(Work instructions) Select the lines below containing the word "constructor".

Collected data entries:
○ ○ ○

Lemma column_reads_back_witness :
  ∃ chunks e' counter' p', example_run = Ok (chunks, e', counter') ∧ len chunks = 2 ∧
    prim_decode_batch true (chunks_decoder chunks Int32 (mkCache [] [] [] [])) = Ok (example_arrays, p').
Proof.
  assert (Hrun : match example_run with
    | Ok (chunks, _, _) => forallb chunk_fitsb chunks && (len chunks =? 2)
        && (len (chunks_file chunks) <? 2 ^ 64) | _ => false end = true) by by vm_compute.
  destruct example_run as [[[chunks e'] counter']| |] eqn:He; [|done..].
  apply andb_prop in Hrun as [Hrun Hlen]. apply andb_prop in Hrun as [Hfit Hn].
  apply chunks_fit in Hfit. apply Z.eqb_eq in Hn. apply Z.ltb_lt in Hlen.
  destruct (column_reads_back true byte_kept 4 WASMWritingContext_empty Uncompressed false
    example_arrays EncodingCounter_default chunks e' counter' true (chunks_file chunks)
    (map snd (placed true 0 chunks)) (chunks_decoder chunks Int32 (mkCache [] [] [] [])) Int32)
    as (p' & Hp & _).
  - lia.
  - exact He.
  - by apply chunks_file_records.
  - unfold example_arrays, int_array. repeat (constructor; [by eexists|]). constructor.
  - done.
  - by eexists.
  - by split.
  - by apply slice_reader_of.
  - by right.
  - exact current_reads_builtin.
  - done.
  - done.
  - exists chunks, e', counter', p'. split_and!; [done|exact Hn|exact Hp].
Defined.

(** The dictionary of the scope is the first of the pool. *)
Definition example_cache : SharedDictionaryCache :=
  mkCache [Some (PrimArray Int32 (map (Some ∘ VInt) [7; 9]))] [] [] [].

Lemma shared_column_reads_back_witness :
  ∃ chunks e' counter' ctx' p', example_scope_run = Ok (chunks, e', counter', ctx') ∧
    prim_decode_batch true (chunks_decoder chunks Int32 example_cache)
    = Ok (map (PrimArray Int32) example_columns, p').
Proof.
  assert (Hrun : match example_scope_run with
    | Ok (chunks, _, _, ctx') => forallb chunk_fitsb chunks && (len (chunks_file chunks) <? 2 ^ 64)
        && bool_decide (map dict_values (dictionaries ctx') = [map VInt [7; 9]])
    | _ => false end = true) by by vm_compute.
  destruct example_scope_run as [[[[chunks e'] counter'] ctx']| |] eqn:He; [|done..].
  apply andb_prop in Hrun as [Hrun Hd]. apply andb_prop in Hrun as [Hfit Hlen].
  apply chunks_fit in Hfit. apply Z.ltb_lt in Hlen. apply bool_decide_eq_true in Hd.
  destruct (shared_column_reads_back true byte_kept length_hash example_scope
    EncodingCounter_default example_pool chunks e' counter' ctx' Int32 example_columns true
    (chunks_file chunks) (map snd (placed true 0 chunks)) (chunks_decoder chunks Int32 example_cache) Int32)
    as (id & d & _ & _ & _ & Hid & _ & Hp).
  - constructor.
  - by eexists.
  - done.
  - done.
  - done.
  - done.
  - done.
  - exact He.
  - by apply chunks_file_records.
  - by apply slice_reader_of.
  - by right.
  - exact current_reads_builtin.
  - intros n. unfold index_type. by repeat case_match; (split; [by eexists|by split]).
  - done.
  - done.
  - done.
  - apply (f_equal (λ l, l !! Z.to_nat id)) in Hd. rewrite list_lookup_fmap, Hid in Hd. cbn in Hd.
    destruct Hp as [p' Hp].
    + unfold get_dict. cbn. destruct (Z.to_nat id); [|done]. injection Hd as ->. done.
    + exists chunks, e', counter', ctx', p'. by split.
Defined.
End Examples.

○ ○ ○

(Result)
  - unfold example_arrays, int_array. repeat (constructor; [by eexists|]). constructor.
  - constructor.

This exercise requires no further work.